Narcos, an original Netflix production, aims to better all what’s done before. It’s a bilingual TV series (50:50 Spanish & English) and hence one will need to focus on the rapid subtitles. That aside, the series has its fair share of Pablo’s allies (other drug cartels, family, henchmen, press and politicians), enemies (CIA, American DEA – Drug Enforcement Agency, Colombia police and local government) and double crosses. So your attention needs to stay fully focused. As the narrator, DEA agent Steve Murphy, smirkingly says in the opening lines “and pay attention to this..”.
Narcos is gritty, bloody, direct and well crafted crime thriller. There’s quality sex scenes, chase scenes, fight sequences and edge of seat drama. Almost every episode, you can expect Pablo Escobar to hunt down a few of his enemies or spread terror in a way which will give you ‘eeeeks’ moments.
The series is shot in perspective of two DEA officers who join hands with multiple teams in breaking down the empire although individually always struggling to make their mark. They were up against it.
Pablo literally owned Colombia for decades, from a very young age. How he grew as a drug lord, reached his dream of being a politician and then took vengeance on the state (once his political ambitions was cut short) makes basis of Narcos Season 1.
Narcos makes not just for outstanding viewing, but fascinating repeat viewing also. This is because there is ample depth given to every character, so that you can watch the series from other person’s view point too. Also, while simillar series (or movie) tend to focus only on men and give streotyped roles to women, Narcos stands out.
In Narcos the women are shown to extreme manipulators and ones who have equal control over the proceedings. Pablo’s wife Tata never asks Pablo to change his ways despite complete knowledge and subtly makes her own demands – like returning back to Colombia even if it meant bloodshed.
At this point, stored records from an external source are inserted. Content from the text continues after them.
Lemma offer_unfold counter target r p v :
  offer fuel counter target r p v =
  (c <- fetch_add_count counter ;;
   if (of_int c <? kSize)%float then on_map target (m_insert fuel r p v) ;;; Ret tt
   else first <- on_map target (m_firstKey fuel) ;;
        if (first <? p)%float then
          ok <- on_map target (m_insert fuel r p v) ;;
          if ok : bool then erase_first fuel fuel target first else Ret tt
        else Ret tt).
Proof. done. Qed.

Lemma run_offer_same a r p v m c lm s :
  holds a m c lm s → 0 <= c < 2 ^ 53 → not_nan p → (length m + 3 ≤ fuel)%nat →
  ∃ s', run (offer fuel a a r p v) s = Done tt s' ∧
    holds a (place_ref (1028 <=? c) p v m) (c + 1) lm s' ∧ moved [a] s s'.
Proof.
  intros Hh Hc Hp Hf. destruct (run_fetch_add a m c lm s Hh Hc) as (s1 & Hr1 & H1 & M1).
  rewrite offer_unfold, run_bind, Hr1, size_ltb by done.
  destruct (run_place a (1028 <=? c) r p v m (c + 1) lm s1 H1 Hp Hf) as (s2 & Hr2 & H2 & M2).
  rewrite <- Z.ltb_antisym in Hr2. exists s2. split_and!; [done..|]. by rewrite M1.
Qed.

Lemma run_offer_other a b r p v m c lm m' c' lm' s :
  a ≠ b → holds a m c lm s → holds b m' c' lm' s → 0 <= c < 2 ^ 53 → not_nan p →
  (length m' + 3 ≤ fuel)%nat →
  ∃ s', run (offer fuel a b r p v) s = Done tt s' ∧
    holds a m (c + 1) lm s' ∧ holds b (place_ref (1028 <=? c) p v m') c' lm' s' ∧
    moved [a; b] s s'.
Proof.
  intros Hne Hh Hb Hc Hp Hf. destruct (run_fetch_add a m c lm s Hh Hc) as (s1 & Hr1 & H1 & M1).
  assert (Hb1 : holds b m' c' lm' s1) by (eapply holds_moved; [|exact M1|done]; set_solver).
  rewrite offer_unfold, run_bind, Hr1, size_ltb by done.
  destruct (run_place b (1028 <=? c) r p v m' c' lm' s1 Hb1 Hp Hf) as (s2 & Hr2 & H2 & M2).
  rewrite <- Z.ltb_antisym in Hr2. exists s2. split_and!; [done| |done|].
  - eapply holds_moved; [|exact M2|done]. set_solver.
  - etrans; (eapply moved_mono; [|eassumption]); set_solver.
Qed.

(** The reinsertion, with the count of the map that is given up. *)
Lemma run_reinsert a b rs items m c lm m' c' lm' s :
  a ≠ b → holds a m c lm s → holds b m' c' lm' s →
  0 <= c → c + Z.of_nat (length items) < 2 ^ 53 → Forall (λ x, not_nan x.1) items →
  (length m' + length items + 3 ≤ fuel)%nat →
  ∃ s', run (reinsert fuel a b rs items) s = Done tt s' ∧
    holds b (fold_place 1028 c items m') c' lm' s' ∧ moved [a; b] s s'.
Proof.
  intros Hne. revert s m' c. induction items as [|[p v] items IH]; intros s m' c Ha Hb Hc Hlen Hv Hf.
  { by exists s. }
  simpl in Hlen, Hf. apply Forall_cons in Hv as [Hp Hv].
  destruct (run_offer_other a b (rs (S (length items))) p v m c lm m' c' lm' s)
    as (s1 & Hr1 & Ha1 & Hb1 & M1); [done..|lia|done|lia|].
  pose proof (length_place_ref (1028 <=? c) p v m') as Hl.
  destruct (IH s1 (place_ref (1028 <=? c) p v m') (c + 1)) as (s2 & Hr2 & Hb2 & M2);
    [done|done|lia|lia|done|destruct (1028 <=? c); lia|].
  exists s2. cbn [reinsert]. rewrite run_bind. simpl length. rewrite Hr1. split_and!; [done..|].
  by rewrite M1.
Qed.
(* ===== verification/Meter.v ===== *)
(** * Rates ([src/metrics/meter_impl.{h,cc}], [src/metrics/meter.cc])

    A [RateEWMA] buffers events in a [Striped64] and folds them into an
    exponentially weighted moving average when at least [kInterval] seconds
    have passed since the last time.  A [MeterImpl] has three of them.  The
    buffer is any [Adder] ([Striped64] is one); [std::exp] is a parameter.
    Each reading of the clock, in nanoseconds, is an argument, and [h] is the
    calling thread's hash code. *)

From Stdlib Require Import Floats.
From S2P Require Import Prelude Conc Doubles Interfaces.

Section Rate.
Context {C : Type} `{!Adder C}.

Record ewma := mkEwma {
  alpha_ : double;
  buffer_ : C;
  rate_ : double;
  init_ : bool;
  last_tick_ : Z;
}.

Implicit Types (s : ewma).

Definition kInterval : Z := 5.

Definition with_buffer (b : C) s : ewma := mkEwma (alpha_ s) b (rate_ s) (init_ s) (last_tick_ s).
Definition with_rate (r : double) s : ewma := mkEwma (alpha_ s) (buffer_ s) r (init_ s) (last_tick_ s).
Definition with_init (i : bool) s : ewma := mkEwma (alpha_ s) (buffer_ s) (rate_ s) i (last_tick_ s).
Definition with_tick (t : Z) s : ewma := mkEwma (alpha_ s) (buffer_ s) (rate_ s) (init_ s) t.

(** [RateEWMA(alpha)] at time [now]. *)
Definition new_ewma (alpha : double) (now : Z) : ewma := mkEwma alpha a_new 0%float false now.

Definition on_buffer {A} (p : prog C A) : prog ewma A :=
  zoom (λ s, Some (buffer_ s)) with_buffer p.

(** [duration_cast<microseconds>]: truncation. *)
Definition microseconds (ns : Z) : Z := Z.quot ns 1000.

(** [delta_us.count() < kInterval * 1E6], in [double]. *)
Definition too_early (delta_us : Z) : bool :=
  (of_int delta_us <? of_int kInterval * 1e6)%float.

(** [delta_us.count() / (kInterval * 1E6L)], truncated to [int].  The division
    of [long double] has 64 bits of precision: for a quotient below [2^31] by
    five million it cannot round up to the next integer. *)
Definition iterations (delta_us : Z) : res Z :=
  let q := Z.quot delta_us (kInterval * 1000000) in
  if (- 2 ^ 31 <=? q) && (q <? 2 ^ 31) then Ok q else Err BadCast.

(** One step of the average. *)
Definition average (alpha rate instant : double) : double :=
  (rate + alpha * (instant - rate))%float.

Section Operations.
Context (fuel : nat).

(** [rate_.compare_exchange_weak], which leaves what it found in [rate]. *)
Fixpoint cas_rate (n : nat) (rate instant : double) : prog ewma unit :=
  match n with
  | O => Crash OutOfFuel
  | S n' =>
      r <- atomic (λ s, if Leibniz.eqb (rate_ s) rate
                        then ((true, rate), with_rate (average (alpha_ s) rate instant) s)
                        else ((false, rate_ s), s)) ;;
      if fst r then Ret tt else cas_rate n' (snd r) instant
  end.

Definition tick : prog ewma unit :=
  uncounted <- on_buffer (a_value fuel) ;;
  on_buffer (a_reset fuel) ;;;
  let instant := (of_int uncounted / of_int kInterval)%float in
  init <- atomic (λ s, (init_ s, s)) ;;
  if init : bool then
    rate <- atomic (λ s, (rate_ s, s)) ;;
    cas_rate fuel rate instant
  else
    modify (with_rate instant) ;;;
    modify (with_init true).

Fixpoint ticks (n : nat) : prog ewma unit :=
  match n with
  | O => Ret tt
  | S n' => tick ;;; ticks n'
  end.

Definition tickIfNecessary (now : Z) : prog ewma unit :=
  prev <- atomic (λ s, (last_tick_ s, s)) ;;
  let delta_us := microseconds (now - prev) in
  if too_early delta_us then Ret tt
  else
    won <- atomic (λ s, if last_tick_ s =? prev then (true, with_tick now s) else (false, s)) ;;
    if negb won then Ret tt
    else
      iters <- attempt (λ s, let? n := iterations delta_us in Ok (n, s)) ;;
      ticks (Z.to_nat iters).

Definition update (val h now : Z) : prog ewma Z :=
  h' <- on_buffer (a_add fuel val h) ;;
  tickIfNecessary now ;;;
  Ret h'.

Definition rate (now : Z) : prog ewma double :=
  tickIfNecessary now ;;; atomic (λ s, (rate_ s, s)).
End Operations.

(** ** [MeterImpl] and [Meter] *)

Section Alphas.
Context (exp : double → double).

Definition kOneMinuteAlpha : double := (1 - exp (of_int (- kInterval) / 60))%float.
Definition kFiveMinuteAlpha : double := (1 - exp (of_int (- kInterval) / 60 / 5))%float.
Definition kFifteenMinuteAlpha : double := (1 - exp (of_int (- kInterval) / 60 / 15))%float.
End Alphas.

Record meter := mkMeter {
  oneMinuteRate_ : ewma;
  fiveMinuteRate_ : ewma;
  fifteenMinuteRate_ : ewma;
}.

(** [MeterImpl()] at the times [t1], [t5] and [t15]. *)
Definition new_meter (exp : double → double) (t1 t5 t15 : Z) : meter :=
  mkMeter (new_ewma (kOneMinuteAlpha exp) t1) (new_ewma (kFiveMinuteAlpha exp) t5)
    (new_ewma (kFifteenMinuteAlpha exp) t15).

Definition on_one {A} (p : prog ewma A) : prog meter A :=
  zoom (λ m, Some (oneMinuteRate_ m)) (λ r m, mkMeter r (fiveMinuteRate_ m) (fifteenMinuteRate_ m)) p.
Definition on_five {A} (p : prog ewma A) : prog meter A :=
  zoom (λ m, Some (fiveMinuteRate_ m)) (λ r m, mkMeter (oneMinuteRate_ m) r (fifteenMinuteRate_ m)) p.
Definition on_fifteen {A} (p : prog ewma A) : prog meter A :=
  zoom (λ m, Some (fifteenMinuteRate_ m)) (λ r m, mkMeter (oneMinuteRate_ m) (fiveMinuteRate_ m) r) p.

(** [mark(n)]: the three averages read the clock one after the other. *)
Definition mark_n (fuel : nat) (n h t1 t5 t15 : Z) : prog meter Z :=
  h1 <- on_one (update fuel n h t1) ;;
  h2 <- on_five (update fuel n h1 t5) ;;
  on_fifteen (update fuel n h2 t15).

Definition mark (fuel : nat) (h t1 t5 t15 : Z) : prog meter Z := mark_n fuel 1 h t1 t5 t15.

Definition oneMinuteRate (fuel : nat) (now : Z) : prog meter double := on_one (rate fuel now).
Definition fiveMinuteRate (fuel : nat) (now : Z) : prog meter double := on_five (rate fuel now).
Definition fifteenMinuteRate (fuel : nat) (now : Z) : prog meter double := on_fifteen (rate fuel now).
End Rate.
(** All the ticks of a window. *)
Lemma run_window n s r pend bound lst :
  e_inv s r pend bound lst → bound < 2 ^ 63 → 0 < n →
  ∃ s', run (ticks fuel (Z.to_nat n)) s = Done tt s' ∧
    e_inv s' (absorb alpha r (pend, n)) 0 0 lst.
Proof.
  intros I Hb Hn. unfold absorb. cbn [fst snd].
  replace (Z.to_nat n) with (S (Z.to_nat n - 1)) by lia. cbn [ticks].
  replace (S (Z.to_nat n - 1) - 1)%nat with (Z.to_nat n - 1)%nat by lia.
  destruct (run_tick s r pend bound lst I Hb) as (s1 & Hr & I1). rewrite run_bind, Hr.
  by apply run_ticks.
Qed.

(** ** The program and the book agree *)

Definition b_inv s (b : book) (bound : Z) : Prop :=
  e_inv s (foldl (absorb alpha) None (windows b)) (pending b) bound (last b).

Lemma run_tickIfNecessary s b bound now :
  b_inv s b bound → bound < 2 ^ 63 → 0 <= now - last b < 2 ^ 53 * 1000 →
  ∃ s' bound', run (tickIfNecessary fuel now) s = Done tt s' ∧ b_inv s' (elapse now b) bound' ∧
    bound' <= bound.
Proof.
  intros I Hb Hnow. unfold tickIfNecessary. rewrite run_bind, run_atomic. cbn [fst snd].
  rewrite (ei_last _ _ _ _ _ I). cbv zeta. pose proof (microseconds_range _ Hnow) as Hd.
  rewrite too_early_intervals by done. unfold elapse. fold (intervals (last b) now).
  destruct (Z.eqb_spec (intervals (last b) now) 0) as [E|E]; [by exists s, bound|].
  rewrite run_bind, run_atomic, (ei_last _ _ _ _ _ I), Z.eqb_refl. cbn [fst snd negb].
  set (s1 := with_tick now s).
  rewrite run_bind, (run_attempt _ (intervals (last b) now) s1 s1)
    by (rewrite iterations_ok by done; done).
  assert (I1 : e_inv s1 (foldl (absorb alpha) None (windows b)) (pending b) bound now)
    by (destruct I; by split).
  assert (Hn : 0 < intervals (last b) now)
    by (pose proof (intervals_nonneg (last b) now ltac:(lia)); lia).
  destruct (run_window (intervals (last b) now) s1 _ _ _ _ I1 Hb Hn) as (s2 & Hr & I2).
  exists s2, 0. split_and!; [done| |].
  - unfold b_inv. simpl. by rewrite foldl_snoc.
  - pose proof (a_rep_bound _ _ _ (ei_buffer _ _ _ _ _ I)). lia.
Qed.

Lemma run_update s b bound e h :
  b_inv s b bound → bound + Z.abs e.1 < 2 ^ 63 → 0 <= e.2 - last b < 2 ^ 53 * 1000 →
  ∃ s' bound', run (update fuel e.1 h e.2) s = Done h s' ∧ b_inv s' (enter b e) bound' ∧
    bound' <= bound + Z.abs e.1.
Proof.
  intros I Hb Hnow. unfold update.
  destruct (run_on_buffer (a_add fuel e.1 h) h s _ (pending b) bound (last b) (pending b + e.1)
    (bound + Z.abs e.1) I) as (s1 & Hr1 & I1).
  { intros c Hc. by apply run_a_add. }
  rewrite run_bind, Hr1, run_bind.
  destruct (run_tickIfNecessary s1 (mkBook (windows b) (pending b + e.1) (last b)) (bound + Z.abs e.1) e.2)
    as (s2 & b2 & Hr2 & I2 & Hb2); [exact I1|done|done|].
  rewrite Hr2. by exists s2, b2.
Qed.

Lemma run_rate s b bound now :
  b_inv s b bound → bound < 2 ^ 63 → 0 <= now - last b < 2 ^ 53 * 1000 →
  ∃ s', run (rate fuel now) s = Done (rate_of alpha (windows (elapse now b))) s'.
Proof.
  intros I Hb Hnow. unfold rate.
  destruct (run_tickIfNecessary s b bound now I Hb Hnow) as (s1 & b1 & Hr & I1 & _).
  rewrite run_bind, Hr, run_atomic. exists s1. by rewrite (ei_rate _ _ _ _ _ I1).
Qed.

(** The calls of [update] for a list of events. *)
Fixpoint updates (es : list (Z * Z)) (h : Z) : prog ewma Z :=
  match es with
  | [] => Ret h
  | e :: es' => h' <- update fuel e.1 h e.2 ;; updates es' h'
  end.

Lemma run_rate_updates t0 es now s b bound h lst :
  b_inv s b bound → bound + weight es < 2 ^ 63 → clocked t0 b lst es now →
  ∃ s' bound', run (updates es h) s = Done h s' ∧ b_inv s' (foldl enter b es) bound' ∧
    bound' < 2 ^ 63 ∧ 0 <= now - last (foldl enter b es) < 2 ^ 53 * 1000.
Proof.
  revert s b bound lst. induction es as [|e es IH]; intros s b bound lst I Hb Hc.
  { exists s, bound. apply clocked_nil in Hc. unfold weight in Hb. simpl in *. split_and!; [done|done|lia..]. }
  unfold weight in Hb. rewrite !fmap_cons, sumZ_cons in Hb.
  apply clocked_cons in Hc as [He Hc]. pose proof (sumZ_abs_nonneg es.*1).
  destruct (run_update s b bound e h I) as (s1 & b1 & Hr & I1 & Hb1); [lia|lia|].
  destruct (IH s1 (enter b e) b1 e.2 I1) as (s' & b' & Hr' & Hrest); [unfold weight; lia|done|].
  exists s', b'. cbn [updates]. rewrite run_bind, Hr. by split.
Qed.
(* ===== verification/PeriodicSeq.v ===== *)
(** * What the periodic reporter promises

    A [world] is a reporter with what is left of its owner's current call.  The
    owner may call [start], [stop] and the destructor in any order, and the
    loop thread may act between any two of their actions. *)

From S2P Require Import Prelude Conc Periodic.

Section Periodic.
Context {S : Type} (report : S → res S).
Notation periodic := (@periodic S).
Implicit Types (s : periodic).

Record world := mkWorld { per : periodic; todo : list action }.
Implicit Types (w : world).

Inductive call := Start (ms : Z) | Stop | Destroy.

Definition actions (c : call) : list action :=
  match c with Start ms => start ms | Stop => stop | Destroy => destroy end.

(** The owner calls, or goes on; the timeout expires, or the loop ends. *)
Inductive label := Call (c : call) | Main | Fire | Quit.

Definition with_per w (r : res periodic) : res world := let? s := r in Ok (mkWorld s (todo w)).

Definition step w (l : label) : option (res world) :=
  match l with
  | Call c =>
      match todo w with
      | [] => if decide (life_ (per w) = Derived) then Some (Ok (mkWorld (per w) (actions c))) else None
      | _ => None
      end
  | Main =>
      match todo w with
      | a :: rest => r ← exec a (per w); Some (let? s := r in Ok (mkWorld s rest))
      | [] => None
      end
  | Fire => r ← fire report (per w); Some (with_per w r)
  | Quit => r ← quit (per w); Some (with_per w r)
  end.
(** * panel-simple: command lists, 9-bit SPI packing and the field patcher

    A shallow embedding of the command-list machinery of
    [drivers/gpu/drm/panel/panel-simple.c]:

    - [spi_send], [store_9bit], [store_high], [extract_data]: the 9-bit
      framing used on the three-wire serial bus;
    - [simple_i2c_write], [simple_i2c_read]: the two-wire transport;
    - [send_cmd_list]: the bytecode interpreter, including the bit-field
      patcher of the staged buffer [cmd_buf];
    - [send_all_cmd_lists] and the panel functions that call it
      ([panel_simple_prepare], [panel_simple_enable],
      [panel_simple_disable], [panel_simple_unprepare], the power functions
      and [panel_simple_shutdown]), and [panel_simple_get_timings].

    Machine integers are [Z] with the wrap-around written out, byte buffers are
    lists of [Z] updated by index, and every call that leaves the driver
    (bus transfers, sleeps, [dev_err]) is recorded in a trace; what the
    hardware answers is given by an oracle that sees the trace so far. *)

From Stdlib Require Import ZArith Lia Bool String.
From stdpp Require Import base list.

Local Open Scope Z_scope.

(** ** Machine integers *)

Module Mach.

(** Conversion to [unsigned] (32 bits). *)
Definition u32 (x : Z) : Z := x mod 2 ^ 32.

(** Conversion to [int] (32 bits, two's complement). *)
Definition s32 (x : Z) : Z := (x + 2 ^ 31) mod 2 ^ 32 - 2 ^ 31.

(** Conversion to [u8], as done by a store through a [u8 *]. *)
Definition u8 (x : Z) : Z := x mod 2 ^ 8.

(** Conversion to [u64]. *)
Definition u64 (x : Z) : Z := x mod 2 ^ 64.

(** Conversion to [__u16], as done by a store into [msg.addr]. *)
Definition u16 (x : Z) : Z := x mod 2 ^ 16.

Definition EINVAL : Z := 22.
Definition EPROTO : Z := 71.

(** [sizeof(panel->tx_buf)], also [sizeof(panel->rx_buf)]. *)
Definition TX_BUF_SIZE : Z := 63.

End Mach.
Export Mach.

(** ** Buffers *)

(** [buf[i]]; an index outside the list reads 0 (the driver never does it on
    the paths studied below, in C it would read neighbouring memory). *)
Definition byte_at (buf : list Z) (i : nat) : Z := default 0 (buf !! i).

(** [n] bytes starting at [p]. *)
Definition bytes_at (p : list Z) (n : nat) : list Z :=
  map (byte_at p) (seq 0 n).

(** [memcpy(dst, src, n)] where [src] holds the [n] bytes. *)
Fixpoint memcpy_at (dst : list Z) (i : nat) (src : list Z) : list Z :=
  match src with
  | [] => dst
  | b :: src' => memcpy_at (<[i := b]> dst) (S i) src'
  end.

Definition memcpy (dst src : list Z) : list Z := memcpy_at dst 0 src.

(** Bit [j] of a buffer seen as a serial bit stream: byte [j / 8], most
    significant bit first (the order in which SPI shifts the bits out). *)
Definition stream_bit (buf : list Z) (j : Z) : bool :=
  Z.testbit (byte_at buf (Z.to_nat (j / 8))) (7 - j mod 8).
Or televsion presenter Valeria Velez, who literally pulls the strings to Colombia’s future – first by putting the politician (and Presidential dreams) carrot in front of Pablo, coining the mass appeal term ‘Paisa Robin Hood’, enjoying wild sex with him, aiding him later in all the crimes and also dreaming of a future with Pablo.
If the genre suits you, it’s a must see. And keep your strong heart with you, mandatory during viewing. The performances are absolute top notch – specially the roles played by Pablo Escobar, his cousin Gustavo, President Gaviria, his aid Sandoval, Search bloc lead Horatio Carrillo and DEA agent Javier Pena. The weakest of the cast maybe narrator cum DEA agent Steve Murphy himself, but his sense of balance, does go well with the pandemonium around.
Narcos Season 2 is due release on September 2 and would see the end of Pablo Escobar. Season 2 is very highly anticipated globally.
This is Netflix’s answer to ‘Gangs of Wasseypur’. I end this piece with one of the many brilliant dialogues that summarizes Pablo Escobar – “In the United States, the Mafia makes witnesses disappear so they can’t testify in court. In Colombia, Pablo Escobar made the whole court disappear.”